2. Employment at Will. The employment of Employee shall be “at will,” and thus the employment and compensation provided by this Agreement may be terminated at any time, with or without prior notice, and with or without cause by either Employer or Employee.

 

3. Compensation. As compensation for all services by Employee under this Employment Agreement, Employee shall receive the compensation (including commissions and benefits) which shall be as initially set forth in Exhibit 1 to this Agreement. The compensation provisions of Exhibit 1 are subject to prospective change at the sole option of Employer at any time by written or oral notice from Employer to Employee. All payments shall be subject to required or authorized withholding. Execution of this Agreement by Employee shall constitute written authorization for Employer to make the withholdings from Employee’s compensation as provided by this paragraph, or those called for by Exhibit 1.

 

4. Duties. Employee is engaged in the capacity of commodities broker/grain merchandiser and shall have the duties as may be from time to time prescribed by Employer.

 

5. Scope of Service.

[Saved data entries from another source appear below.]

(** The part of the request after the rental was completed, from the tables [d]. *)
Lemma swp_settle_and_write {A} d w rental amount row (f : CreditBalance * CreditBalance -> A) :
  credit_tables_ok d -> covered (ledger d) -> rentals_ok (db w) -> amount_ok amount ->
  row_state row = Completed -> db w = put_row (rental_id rental) row d ->
  swp (amounts ← settle_rental rental amount;
       final ← internal "Failed to get rental" (RentalManager_get_rental (rental_id rental));
       internal "Failed to persist rental" (rrepo_update_rental final);;
       mret (f amounts)) env w (fun r w' =>
    credit_tables_ok (db w') /\ rental_completed (rental_id rental) d (db w') /\
    settle_outcome (rental_id rental) (rental_user_id rental) (micros amount) (is_Ok r) d (db w')).
Proof.
  intros Hok Hcov Hrok Ham Hs D. apply swp_bind.
  eapply swp_mono; [apply swp_settle_rental; [by rewrite D|by rewrite D|done]|].
  assert (Hdone : forall d', rentals d' = rentals (db w) -> rental_completed (rental_id rental) d d').
  { intros d' E. exists row. by rewrite E, D. }
  rewrite D. intros [amounts | e] w2 (Hok2 & Er & Ho); [|by split_and!; [|apply Hdone; rewrite D|]].
  eapply (swp_write_back w2 (rental_id rental) row).
  - unfold rentals_ok. rewrite Er, <- D. done.
  - rewrite Er. simpl. by rewrite lookup_insert_eq.
  - done.
  - intros w3 (row3 & E3 & Hs3) D3. rewrite D3. split_and!; [done| |done].
    exists row3. split; [|done]. simpl. rewrite E3, Er. simpl. by rewrite insert_insert_eq.
Qed.

End Finalize.

(** C17: finalizing a rental.  When no statement of the database fails, finalizing a rental
    at a plain decimal cost of [k] micro-credits, not negative, through the service: a rental that is missing, pending, suspended or
    failed is refused and nothing changes.  Otherwise that rental ends up completed, no
    other changes, and the ledger is settled once: an active reservation for the rental
    is released and [k] charged, or, when all of them have expired, [k] is charged to the
    user's account.  If the request reports an error instead, nothing was charged, the
    charge was not possible, and a reservation that was found is gone.  (A lost statement
    can make the request fail after the charge: [lost_write_back_charges].) *)
Theorem finalize_rental_settles `{DecimalLaws} `{UuidTextLaws} `{!DecimalDisplay}
    env (Hff : fault_free env) w id_text cost_text id m s k :
  credit_tables_ok (db w) -> covered (ledger (db w)) -> rentals_ok (db w) ->
  RentalId_from_str id_text = Some id -> parse_plain cost_text = Some (m, s) -> (s <= 6)%nat ->
  m * 10 ^ Z.of_nat (6 - s) = k -> 0 <= k <= 10 ^ 27 ->
  let '(r, w') := BillingService_finalize_rental id_text cost_text env w in
  match (fun row => (row, row_state row)) <$> rentals (db w) !! id with
  | Some (row, (Active | Terminating | Completed)) =>
      credit_tables_ok (db w') /\ rental_completed id (db w) (db w') /\
      settle_outcome env id (rt_user_id row) k (is_Ok r) (db w) (db w')
  | _ => is_Ok r = false /\ db w' = db w
  end.
Proof.
  intros Hok Hcov Hrok Hid Hp Hs Hk Hb.
  destruct (parsed_amount _ _ _ _ Hp Hs Hk Hb) as (d & Hd & Ham & Hmic).
  match goal with |- let '(r, w') := ?x env w in @?Q r w' => change (swp x env w Q) end.
  unfold BillingService_finalize_rental, parse_rental_id, parse_amount, parse_decimal_field.
  rewrite Hid, Hd. do 2 apply swp_bind, swp_or_fail. apply swp_bind, swp_map_err.
  pose proof (wp_finalize env Hff w id Hrok) as Hf.
  pose proof (serve_rental_evolves env (FinalizeRental id) w Hrok) as (Hrok2 & _ & _).
  simpl in Hrok2. unfold wp in *. destruct (RentalManager_finalize_rental id env w) as [r w2].
  simpl in Hrok2. destruct (rentals (db w) !! id) as [row|] eqn:Erow; simpl;
    [|by destruct Hf as [-> ->]].
  destruct (row_state row) eqn:Es; try by destruct Hf as [-> ->].
  all: destruct Hf as (rental & t & t' & -> & _ & <- & Eu & D2); rewrite <- Eu, <- Hmic;
    (eapply swp_settle_and_write; [done..| |done]); unfold row_state; simpl;
    by rewrite ?parse_state_string.
Qed.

Employee shall devote Employee’s entire time, attention and energies to Employer’s business and shall not during the term of this Agreement be engaged in any other business activity whether or not such business activity is pursued for gain, profit or other pecuniary advantage. However, Employee may invest assets in such form or manner as will not require services in the operation of the affairs of the companies in which such investments are made.

 

6. Compliance with Laws, Regulations and Policies. Employee shall at all times perform Employee’s duties faithfully and diligently and in compliance with all applicable laws, regulations, employer policies and direction from Employer’s management. Such compliance with laws and regulations shall include, but not be limited to, compliance with the Commodity Futures Trading Act, and the regulations of the Commodity Futures Trading Commission.

 


7. DISCLOSURE OF INFORMATION. EMPLOYEE ACKNOWLEDGES THAT EMPLOYER’S METHODS, PROCEDURES, COMPUTER SOFTWARE, MANUALS, ANALYTICAL TECHNIQUES, CUSTOMER IDENTITIES, AND THE LIST OF EMPLOYER’S CUSTOMERS WHICH MAY EXIST FROM TIME TO TIME ARE VALUABLE, SPECIAL AND UNIQUE ASSETS OF EMPLOYER’S BUSINESS. Employee agrees during or after the term of his employment, not to utilize such information for any purpose other than the conduct of Employer’s business or to disclose it or any part of it to any person, firm, corporation, association or other entity for any reason or purpose whatsoever. In the event of a breach or threatened breach by Employee of the provisions of this paragraph, Employer shall be entitled to an injunction restraining Employee from disclosing or utilizing, in whole or in part, such information, or from rendering any services to any person, firm, corporation, association or other entity to whom such information, in whole or in part, is disclosed or is threatened to be disclosed. Nothing herein shall be construed as prohibiting Employer from pursuing any other remedies available to Employer for such breach or threatened breach, including the recovery of damages from Employee.

 

8. Expenses. Employee may incur reasonable expenses for promoting Employer’s business, including expenses for entertainment, travel and similar items. Subject to the tax laws, Employer will reimburse Employee for all such expenses upon Employee’s periodic presentation of an itemized account of such expenditures, with substantiation in accordance with Employer’s regular policies.

 

9. Vacation. Employee shall take at least five (5) consecutive days of vacation during each fiscal year of employment during which time Employee shall not be present for any purpose at the offices of Employer. All vacation taken under this section shall be without pay for commodities brokers other than continuation of any insurance coverage that is provided to Employee. However, Employee may continue to accrue commissions (and may receive a draw against commissions) for transactions with Employee’s regular customer during periods of vacation absence on a basis satisfactory to Employer, Employee and other employees required to provide fill-in services for Employee. Employee may take such additional periods of vacation as may be arranged between Employee and the Office Manager on such terms as may be arranged. All vacations shall be taken at mutually convenient times; in no event shall Employee be permitted to take more than two (2) consecutive weeks of vacation.

 

10.

Leaves. In recognition that Employee is paid solely on a commission basis, Employee shall be granted leave of absences for sickness, temporary medical conditions, jury duty, military training and other reasons deemed appropriate by Employer, provided that arrangements have been on a basis satisfactory to Employer, Employee and other employees who are required to provide fill-in services for Employee’s regular customers. While such leaves of absence may not result in termination of employment, if the period of absence is anticipated to or does exceed three (3) months, Employer may permanently transfer responsibility of Employee’s regular customers to other employees. If agreed to

 


 

by Employer and Employee, a draw against commissions may be continued during the leave of absence; in no event shall the negative balance exceed three (3) month’s draw.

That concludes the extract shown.